Sunday, May 27, 2012

Euphony and etymology

Roy Peter Clark proposes that writers can improve on Euphony by mixing hard Anglo-Saxon sounds with soft French-derived sounds. (Hat tip: Ray Ward.) Is this advice applicable to legal writing?

The short answer is probably “no,” but absence of an example hinders evaluating Clark’s proposal, as his evidence consists of poems Clark deems effective due to the poet’s word choice from one or the other etymology: Clark doesn’t demonstrate the effectiveness of combining etymologies. Readers might allow the possibility that both pure and mixed etymologies can promote various purposes, but Clark doesn’t give any examples of the combinatory technique he espouses.

In legal writing and most nonfiction, Clarity and Concision usually outweigh any Euphoniousness that mixing etymologies creates. Alternative expressions may relevantly differ in meaning, which should lead the writer to choose the precise meaning intended. More often, the semantic difference is irrelevant, and the shorter string is better because succinct expressions are easier to entertain.

Clark’s advice can be deleterious by bolstering a writer’s temptation to use the more verbose form, and the lure of informality often tempts today’s writers to verbosity. The longer forms sound natural by resembling speech, and a long tradition of oral culture beckons the writer to sound like a talker. “Plain-talk writing” can be a quick route to popularity but obstructs intellectual influence.
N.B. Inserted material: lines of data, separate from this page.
(** * FiniteElemNL: the nonlinear finite-element solver of FiniteElemNL.cpp

    A shallow embedding of [src/FiniteElemNL.cpp].  Scalars are IEEE binary64
    numbers ([double] in the source, Rocq's primitive [float] here), indices are
    Armadillo's [uword] (an unsigned 64-bit integer, a [Z] with its wrap-around
    written out), vectors are lists and dense matrices are lists of rows.

    Armadillo checks bounds and dimensions and throws; a loop may run for
    ever.  Both are results of the embedding: see [outcome]. *)

From Stdlib Require Import ZArith Lia Floats.PrimFloat Strings.String.
From stdpp Require Import base list.

Local Open Scope Z_scope.
#[local] Set Warnings "-inexact-float".

(** ** Results of a computation *)

(** [Ret v]: the call returned [v].  [Throw]: Armadillo raised (an index out
    of bounds, incompatible dimensions).  [OutOfFuel]: the loop was still
    running when the iteration budget of the embedding ran out. *)
Inductive outcome (A : Type) : Type :=
  | Ret (a : A)
  | Throw
  | OutOfFuel.
Arguments Ret {A} a.
Arguments Throw {A}.
Arguments OutOfFuel {A}.

Definition bind {A B : Type} (m : outcome A) (k : A -> outcome B) : outcome B :=
  match m with
  | Ret a => k a
  | Throw => Throw
  | OutOfFuel => OutOfFuel
  end.

Declare Scope outcome_scope.
Delimit Scope outcome_scope with outcome.
Notation "x <- m ;; k" := (bind m (fun x => k))
  (at level 100, m at next level, right associativity) : outcome_scope.
Local Open Scope outcome_scope.

Definition of_option {A : Type} (o : option A) : outcome A :=
  match o with
  | Some a => Ret a
  | None => Throw
  end.

Definition of_outcome {A : Type} (m : outcome A) : option A :=
  match m with
  | Ret a => Some a
  | _ => None
  end.

(** [mapO f l]: apply [f] to the elements of [l] from the left, stopping at
    the first one that does not return. *)
Fixpoint mapO {A B : Type} (f : A -> outcome B) (l : list A) : outcome (list B) :=
  match l with
  | [] => Ret []
  | a :: l' => b <- f a ;; bs <- mapO f l' ;; Ret (b :: bs)
  end.

(** [foldO body l s]: run [body] at the indices of [l] in order. *)
Fixpoint foldO {I S : Type} (body : I -> S -> outcome S) (l : list I) (s : S)
  : outcome S :=
  match l with
  | [] => Ret s
  | i :: l' => s' <- body i s ;; foldO body l' s'
  end.

(** ** Machine types *)

Abbreviation double := float (only parsing).

(** Armadillo's [uword] (64-bit build). *)
Abbreviation uword := Z (only parsing).
Definition uword_bits : Z := 64.
Definition uword_modulus : Z := 2 ^ uword_bits.
Definition wrap (z : Z) : uword := z mod uword_modulus.
Definition is_uword (z : Z) : Prop := 0 <= z < uword_modulus.

Abbreviation vec := (list double) (only parsing).
Abbreviation uvec := (list uword) (only parsing).
(** A dense matrix, as the list of its rows. *)
Abbreviation mat := (list (list double)) (only parsing).
Abbreviation umat := (list (list uword)) (only parsing).

(** ** The operations of Armadillo that the solver uses *)

Module Arma.

Definition n_rows {A : Type} (v : list A) : uword := Z.of_nat (length v).

(** [zeros<vec>(N)] *)
Definition zeros (N : uword) : vec := replicate (Z.to_nat N) 0%float.

(** [v(i)], bounds checked. *)
Definition at_ {A : Type} (v : list A) (i : uword) : outcome A :=
  of_option (v !! Z.to_nat i).

(** [v(i) = x], bounds checked. *)
Definition set_at {A : Type} (v : list A) (i : uword) (x : A) : outcome (list A) :=
  if i <? n_rows v then Ret (<[Z.to_nat i := x]> v) else Throw.

Fixpoint find_eq_from (k : uword) (s : uvec) (i : uword) : uvec :=
  match s with
  | [] => []
  | x :: s' =>
      if x =? i then k :: find_eq_from (k + 1) s' i
      else find_eq_from (k + 1) s' i
  end.

(** [find(s == i)]: the positions of [s] that hold [i], increasing. *)
Definition find_eq (s : uvec) (i : uword) : uvec := find_eq_from 0 s i.

Definition is_empty {A : Type} (v : list A) : bool :=
  match v with
  | [] => true
  | _ :: _ => false
  end.

(** [v.elem(q)] and [m.rows(q)] for an index vector [q]: the entries (rows)
    at the positions of [q], in the order of [q]. *)
Definition elem {A : Type} (v : list A) (q : uvec) : outcome (list A) :=
  mapO (at_ v) q.

(** [v.rows(span(a,b))] and [r.cols(span(a,b))]: Armadillo refuses
    [a > b] and [b >= n]. *)
Definition span {A : Type} (v : list A) (a b : uword) : outcome (list A) :=
  if (b <? a) || (n_rows v <=? b) then Throw
  else Ret (take (Z.to_nat (b - a + 1)) (drop (Z.to_nat a) v)).

(** [sum(v)], accumulated from the left. *)
Definition sum (v : vec) : double := fold_left PrimFloat.add v 0%float.

(** Entry by entry operations on two vectors of one length. *)
Fixpoint zip_with_checked (f : double -> double -> double) (a b : vec)
  : outcome vec :=
  match a, b with
  | [], [] => Ret []
  | x :: a', y :: b' => r <- zip_with_checked f a' b' ;; Ret (f x y :: r)
  | _, _ => Throw
  end.

Definition add (a b : vec) : outcome vec := zip_with_checked PrimFloat.add a b.
Definition sub (a b : vec) : outcome vec := zip_with_checked PrimFloat.sub a b.
(** [a % b] *)
Definition schur (a b : vec) : outcome vec := zip_with_checked PrimFloat.mul a b.

(** [r * c] for a row [r] and a column [c]: the 1x1 product. *)
Definition dot (r c : vec) : outcome double :=
  p <- schur r c ;; Ret (sum p).

(** [A * u] *)
Definition mat_vec (A : mat) (u : vec) : outcome vec :=
  mapO (fun r => dot r u) A.

(** [norm(v)] *)
Definition norm (v : vec) : double :=
  PrimFloat.sqrt (sum (map (fun x => PrimFloat.mul x x) v)).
Plain-talk’s intimations of chumminess help blog writers assemble a fan club, but verbosity detracts from intellectual compellingness by impairing the text’s cohesion and obscuring its implications.

Sunday, May 13, 2012

The profession's disdain for "fine writing": The sociology

More than two centuries ago, bench and bar were already contemptuous of “fine writing.” When James Boswell filed a brief—particularly well written because Samuel Johnson assisted—the judge advised Boswell that excellent writing was wasted effort. The profession’s literary philistinism has been ignored by commentators on the sorry state of legal writing; only a judge as outspoken as Richard A. Posner is prepared to describe the profession’s attitude:
Many judges and lawyers are disdainful of fine writing. They think it unprofessional, "literary," affected, overrefined. (R.A. Posner, Judges' writing styles (And do they matter?) (1995) 62 U. Chi. L. Rev. 1421.)
Previously, I’ve invoked the distinct talents of talkers to explain the dearth of writers in a talking profession. The distinction reaches still deeper. Lawyers aspire to and admire oral eloquence, yet the most that’s usually hoped for legal writing is that it be plain. Also, while lawyers value eloquence in addressing juries, eloquence is rarely encountered in oral argument. Although more competent in speech—even before judges—than in writing, lawyers don’t diligently rehearse oral arguments to courts as they do statements to juries. 

The vast difference in expectations under law and in legal culture between judge and jury explains the different assumptions about the importance of stylistic persuasiveness. The difference is expressed legally in the presumption that the judge isn’t influenced by prejudicial information, a presumption necessitated by judges’ gateway function but a presumption that appears increasingly distant from reality.

In the popular imagination and even in the beliefs of many trial attorneys, the judge is a mere umpire—so the attorney needs only state the facts and cite the law. Any surplus persuasiveness is illegitimate—it shouldn’t work and is presumed and assumed not to work. The penchant of popular consciousness and even jurisprudence to deny the power of judges also causes lawyers and courts to deny the power of style; for if style is persuasive, judges’ decisions manifest discretion—which, of course, they often do.

The obscurity, prolixity, and cacophony of legalese ruin it for persuasion. In a sociological sense, this is the very point of legalese: it prevents one side from gaining an unfair advantage through rhetoric. Rhetoric is part of the persuasion process, and the myth of the powerless judiciary tacitly denies there’s any proper persuasive work to be done when lawyers argue the law to judges. In a perverse sense, legalese is democratic: it levels the field between represented parties who use it.

This part of the explanation of legalese—it may not be the most important part—is both encouraging and discouraging for legal writers. We may be discouraged that the profession devalues our craft. Fortunately, judges aren’t experts on what really persuades them: Boswell should have disregarded his judge’s advice. Among other biases, the judges themselves are prone to uphold the myth of the powerless judiciary. What can encourage some legal-brief writers is that the profession’s disdain for fine writing means excellent writing will be rare, hence exceptionally persuasive, when it competes against the standard legal fare.